*** Exercise materials ***
(* ===== verification/Ownership.v ===== *)
(** * Ownership of physical frames

    Rust's ownership of [FrameTracker]s says who may touch which frame.  A
    component owns a list of frames [O]; [mm_step s O s' O'] is what every memory
    management routine guarantees to the rest of the system when it takes its
    owner from the frames [O] to the frames [O']: the frames of all others stay in
    use and keep their contents, the owner's new frames were free, nothing leaks,
    and the count of free frames is exact.  The relation is reflexive, transitive,
    insensitive to the order of the frames and stable under framing, so routines
    compose. *)
From S2P Require Import Prelude Config Machine Address FrameAllocator.

Record owns (s : mm) (O : list Z) : Prop := {
  owns_nodup : NoDup O;
  owns_in_use f : f ∈ O → in_use s f;
}.

Record mm_step (s : mm) (O : list Z) (s' : mm) (O' : list Z) : Prop := {
  step_wf : mm_wf s';
  step_owns : owns s' O';
  step_other f : in_use s f → f ∉ O →
    in_use s' f ∧ (f ∉ O') ∧ page_agree (phys s) (phys s') f;
  step_no_leak f : in_use s' f → f ∈ O' ∨ (in_use s f ∧ f ∉ O);
  step_count : (free_frames s + length O = free_frames s' + length O')%nat;
}.

#[global] Instance owns_proper s : Proper ((≡ₚ) ==> iff) (owns s).
Proof.
  intros O1 O2 HO. split; intros [Hnd Huse]; (split; [by rewrite HO || by rewrite <-HO|]);
    intros f Hf; apply Huse; by rewrite HO || by rewrite <-HO.
Qed.

Lemma mm_step_perm_impl s O1 O2 s' O1' O2' :
  O1 ≡ₚ O2 → O1' ≡ₚ O2' → mm_step s O1 s' O1' → mm_step s O2 s' O2'.
Proof.
  intros HO HO' [Hwf Hown Hoth Hleak Hcnt]. split; [done|by rewrite <-HO'| | |].
  - intros f. rewrite <-HO, <-HO'. apply Hoth.
  - intros f. rewrite <-HO, <-HO'. apply Hleak.
  - by rewrite <-HO, <-HO'.
Qed.

#[global] Instance mm_step_proper s :
  Proper ((≡ₚ) ==> (=) ==> (≡ₚ) ==> iff) (mm_step s).
Proof.
  intros O1 O2 HO s' ? <- O1' O2' HO'.
  split; apply mm_step_perm_impl; by try symmetry.
Qed.

Lemma owns_app s O R :
  owns s (O ++ R) ↔ owns s O ∧ owns s R ∧ (∀ f, f ∈ O → f ∉ R).
Proof.
  split.
  - intros [(Hnd & Hdis & Hnd')%NoDup_app Huse]. split_and!; [split|split|]; try done;
      intros f Hf; apply Huse; set_solver.
  - intros ([Hnd Huse] & [Hnd' Huse'] & Hdis). split; [by apply NoDup_app|].
    intros f [?|?]%elem_of_app; auto.
Qed.

Lemma owns_is_ppn s O f : mm_wf s → owns s O → f ∈ O → is_ppn f.
Proof. intros Hwf [_ Huse] Hf. eapply in_use_ppn; eauto. Qed.

Lemma mm_step_refl s O : mm_wf s → owns s O → mm_step s O s O.
Proof.
  intros. split; [done..| | |done].
  - intros. by split_and!.
  - intros f ?. destruct (decide (f ∈ O)); auto.
Qed.

Lemma mm_step_trans s1 O1 s2 O2 s3 O3 :
  mm_step s1 O1 s2 O2 → mm_step s2 O2 s3 O3 → mm_step s1 O1 s3 O3.
Proof.
  intros [Hwf2 Hown2 Hoth2 Hleak2 Hcnt2] [Hwf3 Hown3 Hoth3 Hleak3 Hcnt3].
  split; [done..| | |lia].
  - intros f Huse Hf. destruct (Hoth2 f Huse Hf) as (Huse2 & Hf2 & Hag2).
    destruct (Hoth3 f Huse2 Hf2) as (Huse3 & Hf3 & Hag3).
    split_and!; [done..|]. by eapply mem_agree_trans.
  - intros f [?|[Huse2 Hf2]]%Hleak3; [by left|].
    destruct (Hleak2 f Huse2); [done|by right].
Qed.

(** Framing: what another part of the owner holds is carried along untouched. *)
Lemma mm_step_frame s O s' O' R :
  mm_step s O s' O' → owns s (O ++ R) → mm_step s (O ++ R) s' (O' ++ R).
Proof.
  intros [Hwf Hown Hoth Hleak Hcnt] (HO & HR & Hdis)%owns_app.
  assert (HR' : ∀ f, f ∈ R → in_use s' f ∧ f ∉ O').
  { intros f Hf. destruct (Hoth f) as (? & ? & _); [by apply HR|set_solver|done]. }
  split; [done| | | |].
  - apply owns_app. split_and!; [done| |set_solver].
    split; [apply HR|]. intros f Hf. by apply HR'.
  - intros f Huse Hf. destruct (Hoth f Huse) as (? & ? & ?); [set_solver|].
    split_and!; [done|set_solver|done].
  - intros f Hf. destruct (decide (f ∈ R)); [left; set_solver|].
    destruct (Hleak f Hf) as [?|[? ?]]; [left|right]; set_solver.
  - rewrite !length_app. lia.
Qed.

Lemma mm_step_frame_agree s O s' O' R f :
  mm_step s O s' O' → owns s (O ++ R) → f ∈ R → page_agree (phys s) (phys s') f.
Proof.
  intros Hstep (_ & HR & Hdis)%owns_app Hf.
  apply (step_other _ _ _ _ Hstep f); [by apply HR|set_solver].
Qed.

(** ** The three primitive steps *)

Lemma mm_step_alloc s O f s' :
  fresh_frame s f s' → owns s O → mm_step s O s' (f :: O).
Proof.
  intros [Hwf Hppn Hnew Huse Hfree Hzero Hoth] HO.
  assert (Hf : f ∉ O) by (intros ?%HO; done).
  split; [done| | | |simpl; lia].
  - split; [constructor; [done|apply HO]|]. intros g [->|Hg]%elem_of_cons; apply Huse; [by left|].
    right. by apply HO.
  - intros g Hg HgO. assert (g ≠ f) by congruence.
    split_and!; [apply Huse; by right|set_solver|by apply Hoth].
  - intros g [->|Hg]%Huse; [left; set_solver|].
    destruct (decide (g ∈ O)); [left; set_solver|by right].
Qed.

Lemma mm_step_dealloc s O f :
  mm_wf s → owns s (f :: O) →
  wp (frame_dealloc f) (λ _ s', phys s' = phys s ∧ mm_step s (f :: O) s' O) no_panic s.
Proof.
  intros Hwf Hown. pose proof Hown as [Hnd Huse].
  assert (Hf : in_use s f) by (apply Huse; set_solver).
  eapply wp_mono; [apply frame_dealloc_spec; [done|]| |].
  - by destruct (in_use_ppn _ _ Hwf Hf).
  - intros [] s' (Hwf' & _ & Hphys & Huse' & Hfree). split; [done|].
    apply NoDup_cons in Hnd as [HfO Hnd]. split; [done| | | |simpl; lia].
    + split; [done|]. intros g Hg. apply Huse'. split; [set_solver|]. apply Huse. by right.
    + intros g Hg HgO. rewrite Huse', Hphys. split_and!; [set_solver|done|set_solver|].
      apply mem_agree_refl.
    + intros g [Hne Hg]%Huse'. destruct (decide (g ∈ O)); [by left|right].
      split; [done|]. set_solver.
  - intros k [_ []]. done.
Qed.

Lemma mm_step_write s O s' :
  mm_wf s → owns s O → FRAME_ALLOCATOR s' = FRAME_ALLOCATOR s →
  (∀ f, is_ppn f → f ∉ O → page_agree (phys s) (phys s') f) →
  mm_step s O s' O.
Proof.
  intros Hwf [Hnd Huse] Hfa Hag.
  assert (Hu : ∀ f, in_use s' f ↔ in_use s f) by (intros f; unfold in_use; by rewrite Hfa).
  split; [unfold mm_wf; by rewrite Hfa| | | |unfold free_frames; by rewrite Hfa].
  - split; [done|]. intros f Hf. by apply Hu, Huse.
  - intros f Hf HfO. split_and!; [by apply Hu|done|]. apply Hag; [|done].
    by eapply in_use_ppn.
  - intros f Hf%Hu. destruct (decide (f ∈ O)); auto.
Qed.

(** Dropping a list of trackers, as [Vec<FrameTracker>] does. *)
Lemma forM_dealloc_spec s O R :
  mm_wf s → owns s (O ++ R) →
  wp (forM FrameTracker_drop O) (λ _ s', phys s' = phys s ∧ mm_step s (O ++ R) s' R) no_panic s.
Proof.
  intros Hwf Hown. unfold forM.
  eapply wp_mono; [apply (wp_foldM _ (λ l _ s', phys s' = phys s ∧
    mm_step s (O ++ R) s' (l ++ R)))| |done].
  - split; [done|]. by apply mm_step_refl.
  - intros f l [] s' [Hphys Hstep]. simpl in Hstep.
    eapply wp_mono; [apply mm_step_dealloc; apply Hstep| |done].
    intros [] s'' [Hphys' Hstep']. split; [congruence|]. by eapply mm_step_trans.
  - done.
Qed.

#[export] Hint Resolve mm_step_refl step_wf step_owns : kernel.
*** End of Exercise materials ***
About this exercise:
The response must consist solely of the lines from the top of the records through the line holding "use and keep", copied word for word.

Answer space:
(* ===== verification/Ownership.v ===== *)
(** * Ownership of physical frames

    Rust's ownership of [FrameTracker]s says who may touch which frame.  A
    component owns a list of frames [O]; [mm_step s O s' O'] is what every memory
    management routine guarantees to the rest of the system when it takes its
    owner from the frames [O] to the frames [O']: the frames of all others stay in
    use and keep their contents, the owner's new frames were free, nothing leaks,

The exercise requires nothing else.